Recuerdo que la primera vez salió conmigo y estuvo todo el paseo quejándose de todo tipo de dolores musculares, intentando volver varias veces. Los primeros días si lo encontraba acostado se justificaba porque había salido al pasillo durante cinco minutos y eso lo había agotado. A las enfermeras les tenía dicho que no admitieran su cansancio y si hacía falta lo levantaran a la fuerza. Una mañana fui yo quién le increpó una jarra de agua para sacarlo de la cama. Realmente no fue fácil pero conseguimos avances y conforme los fuimos alcanzando él se sentía mejor y a la vez más consciente de la aterradora realidad que giraba en torno a su enfermedad. Un mal que le haría de sombra toda su vida.

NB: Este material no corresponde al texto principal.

Definition host_prefix (a : IpAddr) : IpPrefix := mkPrefix a (address_bits a).
Definition unspecified (v6 : bool) : IpPrefix := host_prefix (if v6 then V6 0 else V4 0).
Definition is_unspecified_host (p : IpPrefix) : bool :=
  (prefix_len p =? address_bits (addr p)) && is_unspecified (addr p).

Definition version_byte (a : IpAddr) : Z := match a with V4 _ => 4 | V6 _ => 6 end.
Definition put_address (out : list Z) (a : IpAddr) : list Z := out ++ octets a.

Definition encode_prefix_into (p : IpPrefix) (out : list Z) : list Z :=
  put_address (out ++ [version_byte (addr p)]) (addr p) ++ [prefix_len p].

Definition take_u8 (input : list Z) : result Error (Z * list Z) :=
  match input with
  | [] => Err (Malformed "capsule value ended early")
  | first :: rest => Ok (first, rest)
  end.

Definition take_varint (input : list Z) : result Error (Z * list Z) :=
  match Varint.take_slice input with
  | (Ok v, rest) => Ok (v, rest)
  | (Err _, _) => Err (Malformed "capsule value ended mid-varint")
  end.

Definition decode_address_of_version (input : list Z) (version : Z)
    : result Error (IpAddr * list Z) :=
  len ← (if version =? 4 then Ok 4%nat else if version =? 6 then Ok 16%nat
         else Err (BadIpVersion version));
  if (length input <? len)%nat then Err (Malformed "capsule value ended mid-address")
  else
    let bits := from_be_bytes (take len input) in
    Ok (if version =? 4 then V4 bits else V6 bits, drop len input).

Definition decode_versioned_address (input : list Z) : result Error (IpAddr * list Z) :=
  '(version, input) ← take_u8 input; decode_address_of_version input version.

Definition decode_prefix (input : list Z) : result Error (IpPrefix * list Z) :=
  '(a, input) ← decode_versioned_address input;
  '(len, input) ← take_u8 input;
  p ← new_prefix a len;
  Ok (p, input).

(** [Display]. *)
Definition display_prefix (p : IpPrefix) : str :=
  display_ip (addr p) ++ "/" ++ to_string (prefix_len p).

(** ** Capsules *)

(** [AssignedAddress] and [RequestedAddress] have the same two fields. *)
Record AddressEntry : Type := mkEntry { request_id : Z; prefix : IpPrefix }.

En su historia clínica ése fue su segundo brote importante tras la separación de su mujer por deseo de ella. Como respuesta él se derrumbó y tuvo que ser hospitalizado. Era uno de los antiguos, se había acostumbrado a la rutina del hospital. Yo lo liberé de alguna manera de esa “rutina” pero devolviéndole a la realidad se aferraba con fuerza a recuperar a su mujer que ya no lo amaba pero eso él no lo entendía. Si él estaba bien, no enfermo, ella seguiría con él.
La realidad era otra, me aclaró su madre, ella se había vuelto a casar e inclusive no quería que Carlos pudiera visitar los fines de semana alternos a su propio hijo, porque sí, Carlos tenía un hijo de 5 años que apenas conocía o había sabido tratar.
Cuando le pregunté sobre sus expectativas a Carlos se puso a llorar con la inocencia de un bebé. Me dijo que sólo quería tener a su lado a su mujer y a su hijo y merecer su cariño no su comprensión.
Me hablo del niño y me contó que se avergonzaba de sí mismo ante él, de su esquizofrenia con la que tendría que vivir para el resto de sus días.

La conciencia de la enfermedad invalidante le habían enterrado en un caparazón con todos sus recuerdos bien hundidos. No deseaba salir al mundo, a un mundo al que no podía servir con su esquizofrenia siempre tras sus talones. Porque uno nace, vive y muere, por así decirlo, siendo esquizofrénico o al menos, diferente... a los seres humanos ¿normales?